A second initiative, The Loop, promotes circular economy. UCL set a target of reducing waste per person by 20% between 2019 and 2024, while aiming for an 85% recycling rate and the elimination of single-use plastics on campus. The third initiative, Wild Bloomsbury, promotes biodiversity. UCL set a target of creating 10000 m2 of biodiverse green space on campus by 2024. The Strategy for a Sustainable UCL was a finalist in the "Sustainable Institution of the Year" category at the 2022 Green Gown Awards.

UCL was ranked joint fifth globally for sustainability in the QS World University Rankings: Sustainability 2025. In the national People and Planet University League for 2023/24, it was ranked 12th (1st class).

==Organisation and administration==
===Governance===
The two main bodies in UCL's governance structure are the council and the academic board, both of which are established by the royal charter and with powers defined by the statutes. There is also a University Management Committee, which is the executive committee responsible for the day-to-day operations of the institution. This comprises the President and Provost, the vice-presidents, the vice-provosts, the pro-provost of UCL East, the deans of the faculties, the chief financial officer, chief information officer, and chief people officer, the chief of staff, the general consul, the executive director of media and marketing, and the director of media relations.

The senior leadership team at UCL includes the visitor, a position in English charity law that oversees the operation of the institution.

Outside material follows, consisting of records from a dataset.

(** Three deadly units in one batch cost every unit of it: after the third failure the units
    that are left were tried as often as allowed and are given up with it. *)
Theorem three_deadly_units_cost_the_batch : exists es s,
  drive accepts counts (str "/tmp") (dies_on [str "/b.cpp"; str "/c.cpp"; str "/d.cpp"]) es small_pool = Some s /\
  parent s = Returned /\ given_up (calls (local s)) ≡ₚ unit_names.
Proof.
  exists (one_round ++ push_again ++ one_round ++ push_again ++ one_round ++ wind_up).
  eexists. split; [vm_compute; reflexivity|]. split; [reflexivity|].
  apply (bool_decide_unpack _). vm_compute. exact I.
Qed.

(** One unit whose worker succeeds. *)
Definition one_unit : Batch := [str "/a.cpp"].

Definition one_shard : SnapshotData :=
  MkData empty_graph (Resident empty_index) empty_channels
    (MkMeta [] [] true [] [MkStamp (str "/a.cpp") 0 0] [] [] [] [] [MkOutcome Indexed []] (MkProvenance [] [] [] 0)) (MkSummary 0 0 0 0) kSectionAll.

Definition load_one (shard : option bytes) : option SnapshotData := match shard with Some _ => Some one_shard | None => None end.

Definition run_one (b : Batch) : Reply := if decide (b = one_unit) then MkReply 0 (Some []) None else MkReply 1 None None.

Definition one_bake : Pool BakeState :=
  default (bakeIsolatedWithRunner one_unit 1 0 true false ∅)
    (drive (@bake_consume canonical_iter canonical_text_iter load_one) bake_poison (str "/tmp") run_one (one_round ++ wind_up)
       (bakeIsolatedWithRunner one_unit 1 0 true false ∅)).

Lemma run_one_code b : rp_code (run_one b) <> kWorkerInterrupted.
Proof. unfold run_one. by case_decide. Qed.

Lemma one_bake_records : records_batch load_one (fun b rp => rp = run_one b).
Proof.
  intros b rp snap -> H0 E. unfold run_one in *. destruct (decide (b = one_unit)) as [->|]; [|done]. injection E as <-. by_computation.
Qed.
(** * cifsd VFS helpers: a shallow embedding of [vfs.c]

    The file embeds the VFS helper layer of the CIFS server
    ([smb_vfs_read], [smb_vfs_write], [smb_check_attrs], [smb_vfs_setattr],
    [smb_vfs_rename], [smb_vfs_truncate], [smb_vfs_getxattr] and the lock
    gate [smb_vfs_locks_mandatory_area]) and proves properties of the
    order in which these helpers call into the kernel.

    Modelling conventions.
    - Kernel objects ([struct file *], [struct dentry *], [struct inode *],
      [struct cifssrv_file *]) are addresses, written as [Z]; [NULL] is [0]
      and an [ERR_PTR] is a negative address in the errno range.
    - The Linux kernel itself (VFS primitives, the fid table, the oplock
      machinery) is not part of the helper layer.  It is an interface,
      [kernel], whose persistent content is an abstract world [W]; every
      primitive is a field of that interface.  Primitives that only look
      things up are functions of the world, primitives that change the
      backend return a new world.
    - Every call a helper makes is appended to a trace, in program order,
      so that "A happens before B" and "B is never called" are statements
      about lists of events.  Reference counts, write-access counts and
      lock holdings are bookkeeping outside the persistent content: they
      are followed through the trace.
    - [cifssrv_err]/[cifssrv_debug] only print and are left out.
    - Where the source has two branches on [LINUX_VERSION_CODE] the branch
      for kernels newer than 3.10.30 is embedded; the two differ only in
      the arity of the primitive called. *)

From Stdlib Require Import ZArith List String Ascii Bool Lia.
Import ListNotations.
Local Open Scope Z_scope.

(** ** C integer types *)

Definition wrap_signed (bits x : Z) : Z :=
  let m := 2 ^ bits in
  let y := x mod m in
  if y <? m / 2 then y else y - m.

(** [int], [loff_t] and [ssize_t] of a 64-bit kernel. *)
Definition to_int (x : Z) : Z := wrap_signed 32 x.
Definition to_loff (x : Z) : Z := wrap_signed 64 x.

(** ** Constants of the kernel headers

    The mode bits are octal in the headers: [S_IFMT = 0170000],
    [S_IFLNK = 0120000], [S_IFDIR = 0040000], [S_ISUID = 04000],
    [S_ISGID = 02000], [S_IXGRP = 010], [S_IALLUGO = 07777] and
    [O_DIRECT = 040000]. *)

Definition ENOENT : Z := 2.
Definition E2BIG : Z := 7.
Definition EAGAIN : Z := 11.
Definition ENOMEM : Z := 12.
Definition EEXIST : Z := 17.
Definition EXDEV : Z := 18.
Definition EISDIR : Z := 21.
Definition EINVAL : Z := 22.
Definition ENOSPC : Z := 28.
Definition ERANGE : Z := 34.
Definition ENAMETOOLONG : Z := 36.
Definition ENOTEMPTY : Z := 39.
Definition MAX_ERRNO : Z := 4095.

Definition S_IFMT : Z := 0xF000.
Definition S_IFLNK : Z := 0xA000.
Definition S_IFDIR : Z := 0x4000.
Definition S_ISUID : Z := 0x800.
Definition S_ISGID : Z := 0x400.
Definition S_IXGRP : Z := 0x8.
Definition S_IALLUGO : Z := 0xFFF.

Definition S_ISDIR (m : Z) : bool := Z.land m S_IFMT =? S_IFDIR.
Definition S_ISLNK (m : Z) : bool := Z.land m S_IFMT =? S_IFLNK.

Definition ATTR_MODE : Z := 1.
Definition ATTR_UID : Z := 2.
Definition ATTR_GID : Z := 4.
Definition ATTR_SIZE : Z := 8.
Definition ATTR_CTIME : Z := 64.
Definition ATTR_KILL_SUID : Z := 2048.
Definition ATTR_KILL_SGID : Z := 4096.
Definition ATTR_KILL_PRIV : Z := 16384.

Definition O_DIRECT : Z := 0x4000.
Definition LOOKUP_PARENT : Z := 16.
Definition KERNEL_DS : Z := -1.

Definition F_RDLCK : Z := 0.
Definition F_WRLCK : Z := 1.
Definition FL_POSIX : Z := 1.
Definition FL_ACCESS : Z := 8.

(** [IS_ERR] and [PTR_ERR] of [linux/err.h], on addresses read as [long]. *)
Definition IS_ERR (p : Z) : bool := (- MAX_ERRNO <=? p) && (p <? 0).
Definition PTR_ERR (p : Z) : Z := p.

(** [uid_eq] and [gid_eq] of compat.h. *)
Definition uid_eq (l r : Z) : bool := l =? r.
Definition gid_eq (l r : Z) : bool := l =? r.

(** ** Structures *)

Record path := { mnt : Z; dentry : Z }.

That there shall be a visitor of the college is specified by the royal charter, as is that the position is to be held by the Master of the Rolls, the second most senior judge in England and Wales.

UCL's council comprises 20 members, of whom 11 are members external to UCL; seven are UCL academic staff, including the provost, three UCL professors and three non-professorial staff; and two are UCL students. The chair is appointed by council for a term not normally exceeding five years. The chair is ex officio chair of the honorary degrees and fellowships committee, nominations committee and remuneration and strategy committee. As of April 2023, the chair of the council is international businessman and UCL alumnus Victor Chu.

The academic board plays a role similar to the senate in other institutions. It is the senior academic body responsible for advising council on academic matters and also elects academic members to council. It is, however, a much larger body than the senates at many other universities, including all professors as well as elected representatives of other academic and non-academic staff.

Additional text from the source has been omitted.